Begin at the line containing "exists n, r" in the data below and go on through the line containing "assert (Hbound : bound", repeating each line exactly; include both ends and no other line.

[THE DATA]

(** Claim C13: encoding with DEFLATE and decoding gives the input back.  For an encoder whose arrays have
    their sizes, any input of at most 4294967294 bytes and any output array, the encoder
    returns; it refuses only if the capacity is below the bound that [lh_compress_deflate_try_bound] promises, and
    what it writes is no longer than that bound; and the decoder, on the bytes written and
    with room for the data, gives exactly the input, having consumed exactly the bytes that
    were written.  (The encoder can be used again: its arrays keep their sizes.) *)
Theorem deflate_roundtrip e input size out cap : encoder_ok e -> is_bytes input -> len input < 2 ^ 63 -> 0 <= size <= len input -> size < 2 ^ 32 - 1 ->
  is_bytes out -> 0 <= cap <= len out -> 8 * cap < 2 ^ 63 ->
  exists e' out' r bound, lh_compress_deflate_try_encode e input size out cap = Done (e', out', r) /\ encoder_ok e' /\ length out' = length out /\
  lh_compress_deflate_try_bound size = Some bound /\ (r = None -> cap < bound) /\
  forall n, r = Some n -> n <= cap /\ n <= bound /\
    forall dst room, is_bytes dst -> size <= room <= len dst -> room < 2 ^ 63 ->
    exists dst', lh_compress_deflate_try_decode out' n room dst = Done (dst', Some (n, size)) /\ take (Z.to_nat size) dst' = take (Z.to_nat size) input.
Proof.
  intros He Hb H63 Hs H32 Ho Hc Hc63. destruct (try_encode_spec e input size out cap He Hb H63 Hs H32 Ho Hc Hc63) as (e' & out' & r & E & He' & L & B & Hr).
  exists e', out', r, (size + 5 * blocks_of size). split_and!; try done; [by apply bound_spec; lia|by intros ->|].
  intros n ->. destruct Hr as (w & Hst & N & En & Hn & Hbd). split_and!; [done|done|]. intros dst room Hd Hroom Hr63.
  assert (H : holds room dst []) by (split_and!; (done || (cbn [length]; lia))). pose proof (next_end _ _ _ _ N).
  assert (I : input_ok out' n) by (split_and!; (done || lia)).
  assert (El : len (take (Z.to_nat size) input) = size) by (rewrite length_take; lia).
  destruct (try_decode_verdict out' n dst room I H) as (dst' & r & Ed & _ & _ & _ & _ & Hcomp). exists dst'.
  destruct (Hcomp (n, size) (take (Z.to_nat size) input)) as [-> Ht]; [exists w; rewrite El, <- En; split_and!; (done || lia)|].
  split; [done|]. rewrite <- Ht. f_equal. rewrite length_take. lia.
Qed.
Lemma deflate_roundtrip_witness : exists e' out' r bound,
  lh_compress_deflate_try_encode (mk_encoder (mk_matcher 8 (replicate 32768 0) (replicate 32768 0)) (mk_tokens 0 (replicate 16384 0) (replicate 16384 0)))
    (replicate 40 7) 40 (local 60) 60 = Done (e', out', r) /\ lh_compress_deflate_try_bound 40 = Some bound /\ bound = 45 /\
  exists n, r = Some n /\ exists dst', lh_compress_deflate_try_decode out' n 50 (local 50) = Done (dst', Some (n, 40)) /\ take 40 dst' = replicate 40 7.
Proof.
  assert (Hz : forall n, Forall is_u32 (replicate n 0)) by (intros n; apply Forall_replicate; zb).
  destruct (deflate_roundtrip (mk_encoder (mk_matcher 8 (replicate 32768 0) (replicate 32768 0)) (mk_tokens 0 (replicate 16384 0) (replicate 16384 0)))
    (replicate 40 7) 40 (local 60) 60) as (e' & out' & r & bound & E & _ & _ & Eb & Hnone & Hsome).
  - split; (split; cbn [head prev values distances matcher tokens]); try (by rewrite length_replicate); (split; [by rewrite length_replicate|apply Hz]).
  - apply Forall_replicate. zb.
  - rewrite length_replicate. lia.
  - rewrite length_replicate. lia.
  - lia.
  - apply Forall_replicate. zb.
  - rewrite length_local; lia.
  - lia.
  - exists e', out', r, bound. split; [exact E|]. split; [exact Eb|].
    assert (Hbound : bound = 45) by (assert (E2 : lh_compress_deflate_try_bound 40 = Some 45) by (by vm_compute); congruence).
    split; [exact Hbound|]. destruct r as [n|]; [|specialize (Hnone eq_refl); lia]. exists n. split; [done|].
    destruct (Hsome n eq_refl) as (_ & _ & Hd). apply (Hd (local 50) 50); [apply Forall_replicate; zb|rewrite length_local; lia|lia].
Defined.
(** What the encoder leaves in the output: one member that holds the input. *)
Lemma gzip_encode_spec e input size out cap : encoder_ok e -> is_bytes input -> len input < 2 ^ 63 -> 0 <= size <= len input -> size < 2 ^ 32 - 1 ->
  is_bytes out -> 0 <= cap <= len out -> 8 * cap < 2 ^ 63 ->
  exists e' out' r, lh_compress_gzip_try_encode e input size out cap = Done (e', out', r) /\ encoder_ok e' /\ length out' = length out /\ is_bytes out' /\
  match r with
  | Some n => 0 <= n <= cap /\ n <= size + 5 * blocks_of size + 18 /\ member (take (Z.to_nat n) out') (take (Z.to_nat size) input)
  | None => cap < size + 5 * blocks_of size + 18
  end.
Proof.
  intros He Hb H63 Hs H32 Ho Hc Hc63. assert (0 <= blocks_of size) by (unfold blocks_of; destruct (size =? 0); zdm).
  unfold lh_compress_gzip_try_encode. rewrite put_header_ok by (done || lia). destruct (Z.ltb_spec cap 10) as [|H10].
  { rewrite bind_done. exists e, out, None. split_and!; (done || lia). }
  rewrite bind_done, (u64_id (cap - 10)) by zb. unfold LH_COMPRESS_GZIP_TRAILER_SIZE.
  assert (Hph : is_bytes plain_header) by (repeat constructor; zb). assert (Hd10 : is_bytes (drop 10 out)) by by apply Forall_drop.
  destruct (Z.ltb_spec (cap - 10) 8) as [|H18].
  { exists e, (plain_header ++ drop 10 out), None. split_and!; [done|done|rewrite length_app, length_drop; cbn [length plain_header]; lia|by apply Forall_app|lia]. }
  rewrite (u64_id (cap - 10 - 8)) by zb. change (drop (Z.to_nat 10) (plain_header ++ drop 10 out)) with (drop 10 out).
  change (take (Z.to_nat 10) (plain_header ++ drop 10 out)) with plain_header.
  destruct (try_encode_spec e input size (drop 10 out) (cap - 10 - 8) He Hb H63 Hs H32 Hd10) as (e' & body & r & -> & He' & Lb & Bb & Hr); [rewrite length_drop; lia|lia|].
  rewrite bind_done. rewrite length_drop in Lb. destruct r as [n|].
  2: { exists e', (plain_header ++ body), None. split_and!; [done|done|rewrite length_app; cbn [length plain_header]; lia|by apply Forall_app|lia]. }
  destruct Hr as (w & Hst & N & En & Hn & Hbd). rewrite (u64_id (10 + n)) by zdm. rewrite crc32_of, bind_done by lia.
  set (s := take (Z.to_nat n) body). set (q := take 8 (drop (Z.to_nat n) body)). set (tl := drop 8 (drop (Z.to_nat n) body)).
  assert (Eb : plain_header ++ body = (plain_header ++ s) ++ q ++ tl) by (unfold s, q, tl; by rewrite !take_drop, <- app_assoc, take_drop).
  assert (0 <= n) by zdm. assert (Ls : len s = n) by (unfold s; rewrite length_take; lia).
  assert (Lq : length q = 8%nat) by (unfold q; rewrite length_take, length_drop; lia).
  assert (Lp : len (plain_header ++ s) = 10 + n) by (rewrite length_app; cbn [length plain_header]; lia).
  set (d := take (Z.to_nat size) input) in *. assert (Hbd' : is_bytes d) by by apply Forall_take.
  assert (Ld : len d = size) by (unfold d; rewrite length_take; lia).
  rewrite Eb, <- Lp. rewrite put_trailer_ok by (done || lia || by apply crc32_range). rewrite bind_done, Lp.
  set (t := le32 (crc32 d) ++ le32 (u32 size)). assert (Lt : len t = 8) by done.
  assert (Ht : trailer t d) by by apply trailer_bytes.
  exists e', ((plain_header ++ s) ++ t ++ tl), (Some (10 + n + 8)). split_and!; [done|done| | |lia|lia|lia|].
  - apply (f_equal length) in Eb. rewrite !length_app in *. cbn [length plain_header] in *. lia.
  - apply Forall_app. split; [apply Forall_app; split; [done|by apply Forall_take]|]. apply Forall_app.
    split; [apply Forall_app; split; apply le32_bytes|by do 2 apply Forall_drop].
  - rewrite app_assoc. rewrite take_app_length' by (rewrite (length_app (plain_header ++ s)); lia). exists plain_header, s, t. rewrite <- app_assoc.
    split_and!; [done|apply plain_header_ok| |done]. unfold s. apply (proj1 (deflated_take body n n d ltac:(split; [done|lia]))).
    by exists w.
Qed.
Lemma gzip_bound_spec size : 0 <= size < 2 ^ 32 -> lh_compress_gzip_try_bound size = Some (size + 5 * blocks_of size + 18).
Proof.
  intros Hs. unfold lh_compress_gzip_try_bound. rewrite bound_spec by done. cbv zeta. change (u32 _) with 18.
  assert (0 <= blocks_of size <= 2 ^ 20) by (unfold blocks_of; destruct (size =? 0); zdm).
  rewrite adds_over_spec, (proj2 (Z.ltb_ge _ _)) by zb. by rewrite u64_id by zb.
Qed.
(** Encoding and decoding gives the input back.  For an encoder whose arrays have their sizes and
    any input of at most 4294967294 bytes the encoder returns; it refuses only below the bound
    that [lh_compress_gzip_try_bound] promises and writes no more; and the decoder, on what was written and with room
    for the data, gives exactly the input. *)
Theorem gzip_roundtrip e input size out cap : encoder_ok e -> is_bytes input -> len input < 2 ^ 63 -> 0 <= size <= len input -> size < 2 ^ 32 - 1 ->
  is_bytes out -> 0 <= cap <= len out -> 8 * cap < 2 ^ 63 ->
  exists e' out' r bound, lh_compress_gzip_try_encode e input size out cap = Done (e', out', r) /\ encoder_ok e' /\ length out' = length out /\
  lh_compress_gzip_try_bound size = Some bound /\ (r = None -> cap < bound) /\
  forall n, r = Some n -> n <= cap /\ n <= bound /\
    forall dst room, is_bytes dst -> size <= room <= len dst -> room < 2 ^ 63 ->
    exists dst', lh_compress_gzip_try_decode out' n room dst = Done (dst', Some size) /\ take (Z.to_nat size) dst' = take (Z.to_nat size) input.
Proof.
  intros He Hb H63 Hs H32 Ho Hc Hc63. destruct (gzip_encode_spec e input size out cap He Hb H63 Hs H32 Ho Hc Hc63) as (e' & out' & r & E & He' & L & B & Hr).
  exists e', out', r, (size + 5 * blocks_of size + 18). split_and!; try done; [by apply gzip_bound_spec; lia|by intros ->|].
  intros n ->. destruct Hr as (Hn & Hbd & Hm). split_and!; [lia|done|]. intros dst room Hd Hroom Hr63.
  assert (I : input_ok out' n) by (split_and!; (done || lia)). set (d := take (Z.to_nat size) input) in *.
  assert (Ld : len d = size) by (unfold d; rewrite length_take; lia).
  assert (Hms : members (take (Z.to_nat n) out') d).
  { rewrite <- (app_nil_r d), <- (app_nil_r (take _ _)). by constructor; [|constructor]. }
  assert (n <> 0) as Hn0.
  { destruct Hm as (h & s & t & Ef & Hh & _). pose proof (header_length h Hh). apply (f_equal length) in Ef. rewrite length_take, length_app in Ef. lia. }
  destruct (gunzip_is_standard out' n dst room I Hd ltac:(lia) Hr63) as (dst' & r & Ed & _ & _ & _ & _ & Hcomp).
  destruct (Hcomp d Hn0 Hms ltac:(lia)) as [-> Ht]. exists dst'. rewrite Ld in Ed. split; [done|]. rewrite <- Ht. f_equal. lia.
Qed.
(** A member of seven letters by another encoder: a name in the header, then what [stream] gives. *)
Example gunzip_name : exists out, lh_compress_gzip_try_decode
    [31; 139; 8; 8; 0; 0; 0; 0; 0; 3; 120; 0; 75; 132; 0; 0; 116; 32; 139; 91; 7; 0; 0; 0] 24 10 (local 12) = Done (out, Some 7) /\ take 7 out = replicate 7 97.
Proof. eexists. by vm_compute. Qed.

[/THE DATA]

### RESPONSE:
  exists n, r = Some n /\ exists dst', lh_compress_deflate_try_decode out' n 50 (local 50) = Done (dst', Some (n, 40)) /\ take 40 dst' = replicate 40 7.
Proof.
  assert (Hz : forall n, Forall is_u32 (replicate n 0)) by (intros n; apply Forall_replicate; zb).
  destruct (deflate_roundtrip (mk_encoder (mk_matcher 8 (replicate 32768 0) (replicate 32768 0)) (mk_tokens 0 (replicate 16384 0) (replicate 16384 0)))
    (replicate 40 7) 40 (local 60) 60) as (e' & out' & r & bound & E & _ & _ & Eb & Hnone & Hsome).
  - split; (split; cbn [head prev values distances matcher tokens]); try (by rewrite length_replicate); (split; [by rewrite length_replicate|apply Hz]).
  - apply Forall_replicate. zb.
  - rewrite length_replicate. lia.
  - rewrite length_replicate. lia.
  - lia.
  - apply Forall_replicate. zb.
  - rewrite length_local; lia.
  - lia.
  - exists e', out', r, bound. split; [exact E|]. split; [exact Eb|].
    assert (Hbound : bound = 45) by (assert (E2 : lh_compress_deflate_try_bound 40 = Some 45) by (by vm_compute); congruence).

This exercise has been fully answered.